_Input records_.

■ ■ ■ ■

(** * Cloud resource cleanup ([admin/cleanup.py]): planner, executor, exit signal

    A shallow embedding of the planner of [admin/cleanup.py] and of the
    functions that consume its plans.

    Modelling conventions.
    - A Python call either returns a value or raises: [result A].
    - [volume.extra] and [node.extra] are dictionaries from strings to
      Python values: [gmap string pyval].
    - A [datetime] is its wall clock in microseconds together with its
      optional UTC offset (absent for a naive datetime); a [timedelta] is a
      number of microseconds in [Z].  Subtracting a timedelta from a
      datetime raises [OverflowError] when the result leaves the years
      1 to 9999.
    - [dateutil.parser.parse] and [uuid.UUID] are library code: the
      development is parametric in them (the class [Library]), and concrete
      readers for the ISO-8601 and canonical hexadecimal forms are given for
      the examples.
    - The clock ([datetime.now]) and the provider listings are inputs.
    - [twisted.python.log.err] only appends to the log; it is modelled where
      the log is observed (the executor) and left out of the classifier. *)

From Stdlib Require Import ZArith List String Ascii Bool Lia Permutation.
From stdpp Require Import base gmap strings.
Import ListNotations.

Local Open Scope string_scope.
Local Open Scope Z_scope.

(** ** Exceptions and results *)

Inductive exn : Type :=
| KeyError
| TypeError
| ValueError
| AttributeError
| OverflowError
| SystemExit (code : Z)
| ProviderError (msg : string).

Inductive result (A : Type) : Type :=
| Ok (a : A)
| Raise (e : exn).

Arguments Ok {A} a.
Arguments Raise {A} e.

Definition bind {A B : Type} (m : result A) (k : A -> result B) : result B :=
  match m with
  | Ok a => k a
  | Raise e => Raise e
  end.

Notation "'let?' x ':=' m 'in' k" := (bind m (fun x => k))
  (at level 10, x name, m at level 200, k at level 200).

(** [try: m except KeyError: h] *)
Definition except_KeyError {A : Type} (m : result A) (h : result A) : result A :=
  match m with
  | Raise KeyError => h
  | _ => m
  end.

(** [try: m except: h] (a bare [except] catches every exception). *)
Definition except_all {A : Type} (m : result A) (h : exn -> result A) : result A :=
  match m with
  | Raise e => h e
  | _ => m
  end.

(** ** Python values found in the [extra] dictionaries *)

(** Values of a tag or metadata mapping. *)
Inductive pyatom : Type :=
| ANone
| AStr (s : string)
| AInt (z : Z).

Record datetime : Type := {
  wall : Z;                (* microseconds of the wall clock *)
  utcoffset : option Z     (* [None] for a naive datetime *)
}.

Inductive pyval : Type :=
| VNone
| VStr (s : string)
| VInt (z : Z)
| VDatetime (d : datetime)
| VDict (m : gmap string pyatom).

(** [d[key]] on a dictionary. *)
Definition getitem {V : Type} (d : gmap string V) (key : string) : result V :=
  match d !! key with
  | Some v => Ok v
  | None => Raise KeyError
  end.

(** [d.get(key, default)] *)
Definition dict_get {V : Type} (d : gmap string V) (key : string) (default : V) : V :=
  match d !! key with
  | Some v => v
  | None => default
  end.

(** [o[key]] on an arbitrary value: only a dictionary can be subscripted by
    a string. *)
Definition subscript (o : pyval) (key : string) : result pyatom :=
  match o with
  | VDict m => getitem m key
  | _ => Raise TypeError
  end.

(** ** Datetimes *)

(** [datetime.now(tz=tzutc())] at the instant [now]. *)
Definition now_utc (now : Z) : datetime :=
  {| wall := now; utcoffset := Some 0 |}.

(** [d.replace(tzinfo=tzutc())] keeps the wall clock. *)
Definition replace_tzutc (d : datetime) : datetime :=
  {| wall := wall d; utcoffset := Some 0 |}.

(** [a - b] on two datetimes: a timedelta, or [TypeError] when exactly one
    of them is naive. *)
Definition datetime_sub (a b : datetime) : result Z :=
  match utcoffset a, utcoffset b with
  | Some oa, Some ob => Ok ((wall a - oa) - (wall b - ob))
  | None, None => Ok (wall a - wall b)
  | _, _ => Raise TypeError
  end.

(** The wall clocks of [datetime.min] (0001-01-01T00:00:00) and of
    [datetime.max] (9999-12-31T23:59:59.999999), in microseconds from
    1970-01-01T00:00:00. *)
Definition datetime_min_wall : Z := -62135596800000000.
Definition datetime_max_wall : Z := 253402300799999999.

■ ■ ■ ■

_What is being asked_. Once you reach the line that contains "Definition replace_tzutc (d", print it and every line after it exactly as written, stopping at the last line of the records and adding nothing.

_Written response_.
Definition replace_tzutc (d : datetime) : datetime :=
  {| wall := wall d; utcoffset := Some 0 |}.

(** [a - b] on two datetimes: a timedelta, or [TypeError] when exactly one
    of them is naive. *)
Definition datetime_sub (a b : datetime) : result Z :=
  match utcoffset a, utcoffset b with
  | Some oa, Some ob => Ok ((wall a - oa) - (wall b - ob))
  | None, None => Ok (wall a - wall b)
  | _, _ => Raise TypeError
  end.

(** The wall clocks of [datetime.min] (0001-01-01T00:00:00) and of
    [datetime.max] (9999-12-31T23:59:59.999999), in microseconds from
    1970-01-01T00:00:00. *)
Definition datetime_min_wall : Z := -62135596800000000.
Definition datetime_max_wall : Z := 253402300799999999.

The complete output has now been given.